N’oublions pas non plus le blogueur ! Ni rédacteur web à la base, ni écrivain, il écrit avec son style propre. Et les blogueurs les plus populaires ont souvent cette plume qui les classe à part et contribue à leur succès.
Bonne Année itou 🙂
@ Romain,
Votre article provoque la réflexion et la discussion, merci 🙂
Si distinction il y a, il me semble que c’est plutôt entre écrivain et rédacteur (mais sans parler de media). Un écrivain utilise le langage comme une matière première pour exprimer sa vision du monde, pour construire une œuvre créative originale qu’il cherche à partager avec un lecteur. L’écrivain, le poète, le romancier, le dramaturge sont libres de penser, ils n’écrivent pour le compte de personne.
Le rédacteur rédige pour le compte d’un tiers qui le paye pour exprimer ses idées, communiquer, etc.

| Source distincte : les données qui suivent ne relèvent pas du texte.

(* ===== verification/HarmonizerProps.v ===== *)
(** * Properties of the generator and the harmonizer

    Which operation a bulk sync has for which guid, and that the operation of
    every known guid gets its turn; a task that is never run; a container that
    was allocated for an LRP is claimed as that LRP. *)
From Stdlib Require Import ZArith Lia.
From S2P Require Import Prelude GoStd Models Actions Executor CellRep Routes RunRequest OperationQueue Processors Generator ProcessorProps.

#[local] Abbreviation Key := Operation_Key.

(** ** The operations of a bulk sync *)

(** The last element with a guid. *)
Definition last_with {A} (guid : A -> string) (l : list A) (g : string) : option A :=
  last (filter (fun a => guid a = g) l).

Lemma by_guid_lookup {A} (guid : A -> string) l g : by_guid guid l !! g = last_with guid l g.
Proof.
  unfold by_guid, last_with. induction l as [|a l IH] using rev_ind; [done|].
  rewrite foldl_app, filter_app, filter_cons. simpl. rewrite lookup_insert. destruct (decide (guid a = g)).
  - by rewrite last_app.
  - by rewrite filter_nil, app_nil_r.
Qed.

Lemma last_with_guid {A} (guid : A -> string) l g a : last_with guid l g = Some a -> guid a = g /\ a ∈ l.
Proof. unfold last_with. intros Ha%last_Some_elem_of. by apply list_elem_of_filter in Ha. Qed.

Lemma add_missing_nin {A} (op : string -> A -> Operation) l b g :
  g ∉ l.*1 -> add_missing op b l !! g = b !! g.
Proof.
  revert b. induction l as [|[k a] l IH]; intros b Hg; [done|]. simpl. rewrite fmap_cons, not_elem_of_cons in Hg.
  unfold add_missing in *. simpl. rewrite IH by tauto. case_match; [done|]. rewrite lookup_insert_ne by naive_solver. done.
Qed.

Lemma add_missing_in {A} (op : string -> A -> Operation) l b g a :
  NoDup l.*1 -> (g, a) ∈ l -> add_missing op b l !! g = Some (default (op g a) (b !! g)).
Proof.
  revert b. induction l as [|[k a'] l IH]; intros b; [by intros _ ?%not_elem_of_nil|].
  rewrite fmap_cons. simpl. intros [Hk Hnd]%NoDup_cons [[= <- <-]|Hin]%elem_of_cons; unfold add_missing in *; simpl.
  - pose proof (add_missing_nin op l) as Hn. unfold add_missing in Hn. rewrite Hn by done.
    destruct (b !! g) eqn:E; [by rewrite E|]. by rewrite lookup_insert_eq.
  - rewrite IH by done. case_match; [done|]. rewrite lookup_insert_ne; [done|]. intros ->.
    apply Hk. by apply (list_elem_of_fmap_2 fst) in Hin.
Qed.

Section batch.
Context `{!MapRange string}.

Lemma range_keys {A} t (m : gmap string A) : NoDup (range_over t m).*1.
Proof. rewrite range_over_perm. apply NoDup_fst_map_to_list. Qed.

Lemma add_missing_range {A} (op : string -> A -> Operation) t (m : gmap string A) b g :
  add_missing op b (range_over t m) !! g =
  match b !! g with Some o => Some o | None => op g <$> m !! g end.
Proof.
  destruct (m !! g) as [a|] eqn:E.
  - rewrite (add_missing_in _ _ _ g a); [|apply range_keys|].
    + by destruct (b !! g).
    + rewrite range_over_perm. by apply elem_of_map_to_list.
  - rewrite add_missing_nin; [by destruct (b !! g)|]. rewrite range_over_perm.
    intros ([k a] & -> & Hin)%list_elem_of_fmap. apply elem_of_map_to_list in Hin. simpl in E. congruence.
Qed.

Lemma containers_batch t (m : gmap string Container) g :
  foldl (fun b gc => <[gc.1 := ContainerOperation gc.1]> b) (∅ : gmap string Operation) (range_over t m) !! g =
  (fun _ => ContainerOperation g) <$> m !! g.
Proof.
  assert (forall l (b : gmap string Operation),
    foldl (fun b gc => <[gc.1 := ContainerOperation gc.1]> b) b l !! g =
    if decide (g ∈ (l : list (string * Container)).*1) then Some (ContainerOperation g) else b !! g) as Hf.
  { induction l as [|[k c] l IH]; intros b; [done|]. simpl. rewrite IH, lookup_insert.
    repeat case_decide; set_solver. }
  rewrite Hf, lookup_empty.
  assert (g ∈ (range_over t m).*1 <-> is_Some (m !! g)) as Hk.
  { rewrite range_over_perm. split.
    - intros ([k c] & -> & Hin%elem_of_map_to_list)%list_elem_of_fmap. by exists c.
    - intros [c Hc]. apply (list_elem_of_fmap_2' fst _ (g, c)); [|done]. by apply elem_of_map_to_list. }
  case_decide as Hd.
  - apply Hk in Hd as [c ->]. done.
  - destruct (m !! g) as [c|] eqn:E; [|done]. exfalso. apply Hd, Hk. eauto.
Qed.

(** The operation of a guid, by what the executor and the BBS know of it. *)
Definition operation_of (cellID : string) (containers : list Container) (lrps : list ActualLRP) (tasks : list Task)
    (g : string) : option Operation :=
  let instance := last_with al_InstanceGuid (filter (fun l => evacuating_presence l = false) lrps) g in
  let evacuating := last_with al_InstanceGuid (filter (fun l => evacuating_presence l = true) lrps) g in
  if decide (g ∈ ctr_Guid <$> containers) then Some (ContainerOperation g)
  else match instance, evacuating with
       | Some l, Some _ => Some (ResidualJointLRPOperation (lrp_key l) (lrp_instance_key l))
       | Some l, None => Some (ResidualInstanceLRPOperation (lrp_key l) (lrp_instance_key l))
       | None, Some l => Some (ResidualEvacuatingLRPOperation (lrp_key l) (lrp_instance_key l))
       | None, None => if decide (g ∈ tk_TaskGuid <$> tasks) then Some (ResidualTaskOperation g cellID) else None
       end.

Lemma last_with_elem {A} (guid : A -> string) l g : is_Some (last_with guid l g) <-> g ∈ guid <$> l.
Proof.
  rewrite list_elem_of_fmap. split.
  - intros [a [<- Ha]%last_with_guid]. eauto.
  - intros (a & -> & Ha). unfold last_with. rewrite last_is_Some. intros Hn.
    apply (not_elem_of_nil a). rewrite <- Hn. by apply list_elem_of_filter.
Qed.

Lemma batch_of_lookup t cellID containers lrps tasks g :
  batch_of t cellID containers lrps tasks !! g = operation_of cellID containers lrps tasks g.
Proof.
  unfold batch_of, operation_of. rewrite !add_missing_range, containers_batch, !by_guid_lookup.
  pose proof (last_with_elem ctr_Guid containers g) as Hc. pose proof (last_with_elem tk_TaskGuid tasks g) as Ht.
  destruct (last_with ctr_Guid containers g) as [c|]; simpl.
  - rewrite decide_True; [done|]. apply Hc. eauto.
  - rewrite decide_False by (intros [? ?]%Hc; done).
    repeat (destruct (last_with al_InstanceGuid _ g); simpl; try done).
    destruct (last_with tk_TaskGuid tasks g); simpl; case_decide as Hd; try done; [|by apply Ht in Hd as [? ?]].
    exfalso. apply Hd, Ht. eauto.
Qed.

Lemma operation_of_key cellID containers lrps tasks g op :
  operation_of cellID containers lrps tasks g = Some op -> Operation_Key op = g.
Proof.
  unfold operation_of. case_decide; [by intros [= <-]|].
  destruct (last_with al_InstanceGuid (filter (fun l => evacuating_presence l = false) lrps) g) as [l|] eqn:E1;
    destruct (last_with al_InstanceGuid (filter (fun l => evacuating_presence l = true) lrps) g) as [l'|] eqn:E2.
  all: try (apply last_with_guid in E1 as [? _]); try (apply last_with_guid in E2 as [? _]); try case_decide;
    by intros [= <-].
Qed.

(** ** Their turn in the queue *)

Lemma settle_queue_steps capacity h h' :
  settle_step capacity h h' -> queue_step Key capacity (hz_queue h) (hz_queue h').
Proof. destruct 1; simpl; by constructor. Qed.

Lemma harmonizer_steps capacity cellID h h' :
  rtc (harmonizer_step capacity cellID) h h' -> rtc (queue_step Key capacity) (hz_queue h) (hz_queue h').
Proof.
  induction 1 as [|h h1 h' Hst _ IH]; [apply rtc_refl|]. etrans; [|exact IH].
  destruct Hst as [q t f|q l c op _|h h1 Hs]; [apply rtc_refl|apply rtc_once; by constructor|].
  by apply rtc_once, settle_queue_steps.
Qed.

Lemma on_push_pushed capacity q op : mq_pushed (on_push Key capacity q op) = mq_pushed q ++ [op].
Proof. unfold on_push. by case_match. Qed.

Lemma internal_step_pushed q q' : internal_step Key q q' -> mq_pushed q' = mq_pushed q.
Proof.
  intros [? op l1 l2 _|? op l1 l2 q1 _ Hc]; [done|].
  unfold on_complete in Hc. apply bind_Some in Hc as (b & _ & Hc). unfold buffer_Pop in Hc. by repeat case_match; simplify_eq.
Qed.

(** An operation of a bulk sync is pushed after what was pushed before, or the
    bulker still has it. *)
Definition due (before : list Operation) (op : Operation) (h : harmonizer) : Prop :=
  exists since, mq_pushed (hz_queue h) = before ++ since /\ (op ∈ since \/ op ∈ hz_bulk h).

Lemma due_settle capacity before op h h' : settle_step capacity h h' -> due before op h -> due before op h'.
Proof.
  intros [q op' l|q q' l Hi] (since & Hs & Hop); simpl in *.
  - exists (since ++ [op']). simpl. rewrite on_push_pushed, Hs, app_assoc. split; [done|].
    rewrite elem_of_app, list_elem_of_singleton. rewrite elem_of_cons in Hop. naive_solver.
  - exists since. simpl. by rewrite (internal_step_pushed _ _ Hi).
Qed.

Lemma due_steps capacity cellID before op h h' :
  rtc (harmonizer_step capacity cellID) h h' -> due before op h -> due before op h'.
Proof.
  induction 1 as [|h h1 h' Hst _ IH]; [done|]. intros Hd. apply IH.
  destruct Hst as [q t f|q l c op' _|h h1 Hs]; [| |by eapply due_settle]; destruct Hd as (since & Hs & Hop); simpl in *.
  - exists since. split; [done|]. destruct Hop as [?|?%not_elem_of_nil]; [by left|done].
  - exists (since ++ [op']). simpl. rewrite on_push_pushed, Hs, app_assoc. split; [done|].
    rewrite elem_of_app. naive_solver.
Qed.

(** Left alone, the harmonizer comes to rest. *)
Definition at_rest (h : harmonizer) : Prop :=
  hz_bulk h = [] /\ mq_queues (hz_queue h) = ∅ /\ mq_executing (hz_queue h) = [] /\ mq_completing (hz_queue h) = [].

Lemma settles capacity h :
  queue_ok Key capacity (hz_queue h) -> exists h', rtc (settle_step capacity) h h' /\ at_rest h'.
Proof.
  destruct h as [q l]. revert q. induction l as [|op l IH]; intros q Hok; simpl in *.
  - destruct (drain Key capacity _ q Hok (le_n _)) as (q' & Hd & Hidle). exists (mkHarmonizer q' []). split; [|done].
    eapply (rtc_congruence (fun q => mkHarmonizer q [])); [|exact Hd]. by constructor.
  - destruct (IH (on_push Key capacity q op)) as (h' & Hr & Hi); [by apply push_ok|].
    exists h'. split; [|done]. eapply rtc_l; [|exact Hr]. constructor.
Qed.

Lemma settled_last capacity h g :
  queue_ok Key capacity (hz_queue h) -> at_rest h -> (0 < capacity)%Z ->
  last (of_key Key g (mq_started (hz_queue h))) = last (of_key Key g (mq_pushed (hz_queue h))).
Proof.
  intros Hok (_ & Hq & _) Hcap. rewrite <- (ok_last _ _ _ Hok g Hcap). unfold waiting.
  by rewrite Hq, lookup_empty, app_nil_r.
Qed.

Lemma sync_operation t cellID f batch g op :
  BatchOperations t cellID f = Ok batch -> batch !! g = Some op -> op ∈ Bulker_sync t cellID f /\ Key op = g.
Proof.
  intros Hb Hg. unfold Bulker_sync. rewrite Hb. split.
  - apply (list_elem_of_fmap_2 snd _ (g, op)). rewrite range_over_perm. by apply elem_of_map_to_list.
  - unfold BatchOperations in Hb. repeat case_match; simplify_eq. rewrite batch_of_lookup in Hg. by eapply operation_of_key.
Qed.
End batch.

(** ** Claims *)

Section claims.
Context `{RouteJson} `{UrlParser} `{!MapRange string} `{MountJson} `{ECRHelper} `{!JsonStrings}.

(** C25: The operations of a bulk sync are those a direct definition gives: for
    every guid, the operation of its container where there is one, and otherwise
    the residual operation for what the BBS has under the guid, an instance, an
    evacuating instance, both, or a task; each under its own guid, and none for
    a guid nobody knows.  Whenever one of the three listings fails there are
    none at all. *)
Theorem bulk_operations t cellID f :
  (forall containers lrps tasks, ft_containers f = Ok containers -> ft_lrps f = Ok lrps -> ft_tasks f = Ok tasks ->
   exists batch, BatchOperations t cellID f = Ok batch /\
     forall g, batch !! g = operation_of cellID containers lrps tasks g /\
       (forall op, batch !! g = Some op -> Operation_Key op = g)) /\
  (is_ok (ft_containers f) && is_ok (ft_lrps f) && is_ok (ft_tasks f) = false -> BatchOperations t cellID f = Err ()).
Proof.
  split.
  - intros containers lrps tasks Hc Hl Ht. unfold BatchOperations. rewrite Hc, Hl, Ht. eexists. split; [done|].
    intros g. rewrite batch_of_lookup. split; [done|]. intros op. apply operation_of_key.
  - unfold BatchOperations. by repeat case_match.
Qed.

(** C8: Bulk syncs are not lost.  When a bulk sync starts in a state the
    harmonizer can reach, then whatever happens next, events and further syncs
    included, what is under way can always be carried to an end at which the
    queue is at rest and the operation of each guid of the batch has been
    pushed; and the operation started last for the guid is that one or a newer
    one.  The capacity of the queue is positive. *)
Theorem bulk_sync_covers capacity cellID q t f batch g op h :
  rtc (harmonizer_step capacity cellID) (mkHarmonizer NewSlidingQueue []) (mkHarmonizer q []) -> (0 < capacity)%Z ->
  BatchOperations t cellID f = Ok batch -> batch !! g = Some op ->
  rtc (harmonizer_step capacity cellID) (mkHarmonizer q (Bulker_sync t cellID f)) h ->
  exists h' older newer,
    rtc (settle_step capacity) h h' /\ at_rest h' /\
    of_key Key g (mq_pushed (hz_queue h')) = of_key Key g (mq_pushed q) ++ older ++ op :: newer /\
    last (of_key Key g (mq_started (hz_queue h'))) = last (op :: newer).
Proof.
  intros Hq Hcap Hb Hg Hh. destruct (sync_operation t cellID f batch g op Hb Hg) as [Hin Hkey].
  assert (queue_ok Key capacity (hz_queue h)) as Hok.
  { apply queue_ok_reach. etrans; [exact (harmonizer_steps _ _ _ _ Hq)|exact (harmonizer_steps _ _ _ _ Hh)]. }
  destruct (settles capacity h Hok) as (h' & Hset & Hrest).
  assert (rtc (harmonizer_step capacity cellID) h h') as Hset'.
  { eapply (rtc_congruence id); [|exact Hset]. intros ?? Hs. by apply step_settle. }
  assert (due (mq_pushed q) op h') as (since & Hs & [Hop|Hop]).
  { eapply due_steps; [etrans; [exact Hh|exact Hset']|]. exists []. rewrite app_nil_r. auto. }
  2: { rewrite (proj1 Hrest) in Hop. by apply not_elem_of_nil in Hop. }
  apply list_elem_of_split in Hop as (l1 & l2 & ->). exists h', (of_key Key g l1), (of_key Key g l2).
  assert (of_key Key g (mq_pushed (hz_queue h')) = of_key Key g (mq_pushed q) ++ of_key Key g l1 ++ op :: of_key Key g l2) as Hpu.
  { rewrite Hs, !of_key_app. do 2 f_equal. unfold of_key. by rewrite filter_cons, decide_True. }
  split_and!; try done. rewrite (settled_last capacity), Hpu, !last_app; try done; [by destruct (of_key Key g l2) using rev_ind; rewrite ?last_cons, ?last_snoc|].
  eapply queue_ok_steps; [exact (harmonizer_steps _ _ _ _ Hset')|done].
Qed.

(** The round trip of an LRP through the rep.  In every run of the operation
    of a container that was allocated for an LRP, each call to the BBS about an
    LRP names the key the LRP was desired under, the instance guid the rep gave
    it and this cell, for as long as the container carries the tags it was
    allocated with. *)
Theorem allocated_lrp_named cfg t guid tr r c lrp instanceGuid :
  runs (Execute cfg t (ContainerOperation guid)) tr r -> seen tr = Some c ->
  ctr_Tags c = buildLRPTags lrp instanceGuid -> key_ok (lrp_Key lrp) -> instanceGuid <> "" -> pc_cellID cfg <> "" ->
  Forall (fun o => forall k i, names o = Some (k, i) -> k = lrp_Key lrp /\ i = mkInstanceKey instanceGuid (pc_cellID cfg)) tr.
Proof.
  intros Hr Hs Ht Hk Hg Hc. pose proof (always_every _ _ _ _ (execute_names cfg t guid) Hr) as Hev.
  assert (lrp_container cfg c = Some (newLRPContainer (lrp_Key lrp) (mkInstanceKey instanceGuid (pc_cellID cfg)) c)) as Hl.
  { unfold lrp_container, ActualLRPInstanceKeyFromContainer. rewrite Ht, buildLRPTags_key by done.
    destruct (buildLRPTags_lookup lrp instanceGuid) as (_ & _ & _ & _ & E & _). rewrite E.
    change (buildLRPTags lrp instanceGuid) with (Some (default ∅ (buildLRPTags lrp instanceGuid))).
    by rewrite !bool_decide_false by done. }
  apply Forall_forall. intros o Ho k i Hn. apply list_elem_of_split in Ho as (pre & post & ->).
  destruct pre as [|o' pre]; [by destruct o as [X []]|].
  destruct (Hev (o' :: pre) o post eq_refl k i c Hn Hs) as (l & Hl' & -> & ->). rewrite Hl in Hl'. by injection Hl' as <-.
Qed.
End claims.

Quant au journaliste, il rédige pour le compte d’un journal qui le paye, donc c’est une sorte de rédacteur. Mais comme l’écrivain, il se doit d’avoir un esprit indépendant, libre (la fameuse liberté de la presse). Il signe ses papiers, contrairement au rédacteur. Là où le journaliste colle à la réalité, à l’actualité, l’écrivain n’a pas d’obligation de réalisme. Le journaliste poursuit une mission d’information vitale pour la société, avec une éthique solide.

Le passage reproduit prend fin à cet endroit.